++++ LISTED ENTRIES
(** On the same batch, [predict] binds [attention_mask] to the segment ids
    and [token_type_ids] to the input mask. *)
Lemma predict_inputs_bindings args ids mask seg idx cls pm :
  model_type args <> "xlm" ->
  exists i, predict_inputs args [ids; mask; seg; idx; cls; pm] = Ok i
            /\ i !! "attention_mask" = Some (Some seg)
            /\ i !! "token_type_ids" = Some (Some mask).
Proof.
  intros Hxlm. apply String.eqb_neq in Hxlm.
  unfold predict_inputs. rewrite Hxlm. cbn.
  destruct (is_extended (model_type args)); eexists; (split; [reflexivity |]);
    by simplify_map_eq.
Qed.

(** ** The reader on a concrete run *)

(** C1: with the extended model type [xlnet] and a writer that returns the
    pair (details, "January 2016"), the module-level [predict] returns the
    text alone, not a pair, and [Reader.predict] fails to unpack it; with
    [bert] the same writer's pair reaches the caller. *)
Theorem predict_extended_is_not_a_pair :
  let bert := demo_reader "bert" false true true (-1) in
  let xlnet := demo_reader "xlnet" false true true (-1) in
  value (predict demo_input xlnet (model xlnet) (tokenizer xlnet) "" demo_files)
    = Ok (PStr "January 2016")
  /\ value (Reader_predict xlnet demo_input demo_files)
     = Raise (ValueError "too many values to unpack (expected 2)")
  /\ value (Reader_predict bert demo_input demo_files)
     = Ok (PDict [(PStr "q1", PStr "January 2016")], PStr "January 2016").
Proof. vm_compute. by repeat split. Qed.

(** C2: on the one batch of the demonstration dataset, [evaluate] calls the
    model with [attention_mask] bound to the input mask and [token_type_ids]
    to the segment ids, and [predict] calls it with the two exchanged. *)
Theorem predict_swaps_mask_and_segment_ids :
  let args := demo_reader "bert" false true true (-1) in
  let bound := fun i : gmap string (option tensor) =>
                 (i !! "attention_mask", i !! "token_type_ids") in
  let mask := Some (Some (LongMatrix [input_mask demo_feature])) in
  let segments := Some (Some (LongMatrix [segment_ids demo_feature])) in
  bound <$> model_calls
              (calls (evaluate demo_input args (model args) (tokenizer args) "" demo_files))
    = [(mask, segments)]
  /\ bound <$> model_calls
                 (calls (predict demo_input args (model args) (tokenizer args) "" demo_files))
     = [(segments, mask)]
  /\ mask <> segments.
Proof. vm_compute. by repeat split. Qed.

(** C6: with 2.0 mode off, [evaluate] hands the writer no null-odds path,
    and [predict] hands it the path [out/null_odds_.json]. *)
Theorem predict_passes_null_odds_path_outside_v2 :
  let args := demo_reader "bert" false true true (-1) in
  version_2_with_negative args = false
  /\ null_odds_arguments
       (calls (evaluate demo_input args (model args) (tokenizer args) "" demo_files))
     = [None]
  /\ null_odds_arguments
       (calls (predict demo_input args (model args) (tokenizer args) "" demo_files))
     = [Some "out/null_odds_.json"].
Proof. vm_compute. by repeat split. Qed.

(** C4, as the claim states it, fails: the cache file exists, reading it
    fails, and the call raises that error without reading the source data. *)
Lemma broken_cache_is_fatal :
  let args := demo_reader "bert" false true false (-1) in
  let cache := "data/cached_train_bert-base-uncased_384" in
  let run := load_and_cache_examples demo_input args (tokenizer args) false false
               files_with_broken_cache in
  cached_features_file demo_input args false = Ok cache
  /\ value (torch_load cache files_with_broken_cache) = Raise (UnpicklingError cache)
  /\ value run = Raise (UnpicklingError cache)
  /\ calls run = [LogInfo ("Loading features from cached file " +:+ cache);
                  TorchLoad cache].
Proof. vm_compute. by repeat split. Qed.

(** The fit-style call does read a cache that is there: C10's last part is
    not vacuous. *)
Example fit_call_reads_cache :
  let args := demo_reader "bert" false true false (-1) in
  calls (load_and_cache_examples demo_input args (tokenizer args) false false
           files_with_cache)
  = [LogInfo "Loading features from cached file data/cached_train_bert-base-uncased_384";
     TorchLoad "data/cached_train_bert-base-uncased_384"].
Proof. vm_compute. reflexivity. Qed.

(** C9 at the demonstration files: rank 1 of a distributed run. *)
Lemma evaluate_off_main_process_is_empty_witness :
  Reader_evaluate (demo_reader "bert" false true true 1) demo_input files_with_checkpoint
  = Outcome (Ok (∅, demo_reader "bert" false true true 1)) files_with_checkpoint
      [LogInfo "Results"].
Proof.
  apply (evaluate_off_main_process_is_empty
           (demo_reader "bert" false true true 1) demo_input files_with_checkpoint);
    cbn; lia.
Defined.

(** [evaluate]'s bindings on the one batch of the demonstration dataset. *)
Lemma evaluate_inputs_bindings_witness :
  let f := demo_feature in
  exists i,
    evaluate_inputs (demo_reader "bert" false true true (-1))
      [LongMatrix [input_ids f]; LongMatrix [input_mask f]; LongMatrix [segment_ids f];
       LongVector [0]; LongVector [cls_index f]; FloatMatrix [float_of_Z <$> p_mask f]]
    = Ok i
    /\ i !! "attention_mask" = Some (Some (LongMatrix [input_mask f]))
    /\ i !! "token_type_ids" = Some (Some (LongMatrix [segment_ids f])).
Proof.
  intros f.
  apply (evaluate_inputs_bindings (demo_reader "bert" false true true (-1))).
  cbn. discriminate.
Defined.

(** The standard branch of [predict] at the demonstration files. *)
Lemma predict_standard_returns_all_witness :
  let args := demo_reader "bert" false true true (-1) in
  exists exs fs batches rs,
    let prepared := prepare_batches demo_input args (tokenizer args) "" demo_files in
    let inferred :=
      for_each batches (run_batch predict_inputs args (model args) fs) []
        (files prepared) in
    let a := standard_call args exs fs rs "" (Some (null_odds_file args "")) in
    value prepared = Ok (exs, fs, batches)
    /\ value inferred = Ok rs
    /\ write_predictions a (files inferred)
       = (inr demo_prediction,
          files (predict demo_input args (model args) (tokenizer args) "" demo_files))
    /\ calls (predict demo_input args (model args) (tokenizer args) "" demo_files)
       = (calls prepared ++ calls inferred ++ [WritePredictions a])%list.
Proof.
  intros args.
  apply (predict_standard_returns_all demo_input args (model args) (tokenizer args)
           "" demo_files demo_prediction).
  - reflexivity.
  - vm_compute. reflexivity.
Defined.

(** * Properties of the span decoders *)

Module DecoderFacts.

Import SquadDecoder.

(** What the validity filter lets through. *)
Lemma valid_span_spec f max_len s e :
  valid_span f max_len s e = true ->
  is_context f s = true /\ is_context f e = true
  /\ (s <= e)%nat /\ Z.of_nat e - Z.of_nat s + 1 <= max_len.
Proof.
  unfold valid_span. intros Hv.
  apply andb_prop in Hv as [Hv Hlen]. apply andb_prop in Hv as [Hv Hle].
  apply andb_prop in Hv as [Hs He].
  repeat split; [done | done | by apply Nat.leb_le | by apply Z.leb_le].
Qed.

Lemma standard_candidates_valid n_best max_len fi f r c :
  c ∈ standard_candidates n_best max_len fi f r ->
  valid_span f max_len (start_index c) (end_index c) = true.
Proof.
  unfold standard_candidates. destruct r as [u sl el | u a b c' d e']; [| by inv 1].
  intros Hc. apply list_elem_of_bind in Hc as (s & Hc & _).
  apply list_elem_of_bind in Hc as (e & Hc & _).
  destruct (valid_span f max_len s e) eqn:Hv; [| by inv Hc].
  destruct (floats sl !! s), (floats el !! e); try by inv Hc.
  apply list_elem_of_singleton in Hc as ->. exact Hv.
Qed.

Lemma extended_candidates_valid ks ke max_len fi f r c :
  c ∈ extended_candidates ks ke max_len fi f r ->
  valid_span f max_len (start_index c) (end_index c) = true
  /\ is_cls f (start_index c) = false /\ is_cls f (end_index c) = false.
Proof.
  unfold extended_candidates. destruct r as [u sl el | u slp si elp ei cl]; [by inv 1 |].
  intros Hc. apply list_elem_of_bind in Hc as (sa & Hc & _).
  apply list_elem_of_bind in Hc as (eb & Hc & _).
  destruct (valid_span f max_len sa.1 eb.1) eqn:Hv; [| by inv Hc].
  destruct (is_cls f sa.1) eqn:Hs; [by inv Hc |].
  destruct (is_cls f eb.1) eqn:He; [by inv Hc |].
  apply list_elem_of_singleton in Hc as ->. by repeat split.
Qed.

Lemma candidates_of_valid d n_best max_len fi f r c :
  c ∈ candidates_of d n_best max_len fi f r ->
  valid_span f max_len (start_index c) (end_index c) = true.
Proof.
  destruct d as [| ks ke]; cbn [candidates_of].
  - apply standard_candidates_valid.
  - intros Hc. by apply extended_candidates_valid in Hc as [Hv _].
Qed.

(** Every candidate that reaches the ranking of an Example has its end at or
    after its start, spans at most [max_answer_length] tokens, and has a text. *)
Lemma ranked_spans_are_valid d n_best max_len e ws c t :
  (c, t) ∈ example_candidates d n_best max_len e ws ->
  (start_index c <= end_index c)%nat
  /\ Z.of_nat (end_index c) - Z.of_nat (start_index c) + 1 <= max_len
  /\ exists w, w ∈ ws /\ span_text e w.1.2 c = Some t.
Proof.
  unfold example_candidates. intros Hc.
  apply list_elem_of_bind in Hc as (w & Hc & Hw).
  apply list_elem_of_bind in Hc as (c' & Hc & Hc').
  destruct (span_text e w.1.2 c') as [t' |] eqn:Ht; [| by inv Hc].
  apply list_elem_of_singleton in Hc. injection Hc as -> ->.
  apply candidates_of_valid, valid_span_spec in Hc' as (_ & _ & Hle & Hlen).
  repeat split; [exact Hle | exact Hlen |]. by exists w.
Qed.

(** ** The decoders on the demonstration window *)

Example standard_answer exp :
  answer <$> decode exp Standard 20 30 false 0%float
               [demo_example] [demo_feature] [demo_result]
  = ["January 2016"].
Proof. vm_compute. reflexivity. Qed.

Example standard_nbest_texts exp :
  (fun p => text <$> nbest p)
    <$> decode exp Standard 20 30 false 0%float
          [demo_example] [demo_feature] [demo_result]
  = [["January 2016"; "2016"; "January"; "since January 2016"; "since January";
      "since"]].
Proof. vm_compute. reflexivity. Qed.

Example standard_null_odds exp :
  odds <$> decode exp Standard 20 30 true 0%float
             [demo_example] [demo_feature] [demo_result]
  = [Some (-12.25)%float].
Proof. vm_compute. reflexivity. Qed.

Example extended_answer exp :
  answer <$> decode exp (Extended 2 2) 20 30 true 0%float
               [demo_example] [demo_feature] [demo_result_extended]
  = ["January 2016"].
Proof. vm_compute. reflexivity. Qed.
++++++++
_WHAT NEEDS TO BE DONE:_ Please state only the number of lines above that hold the string "unfold".

_RESPONSE TO THE TASK:_ 5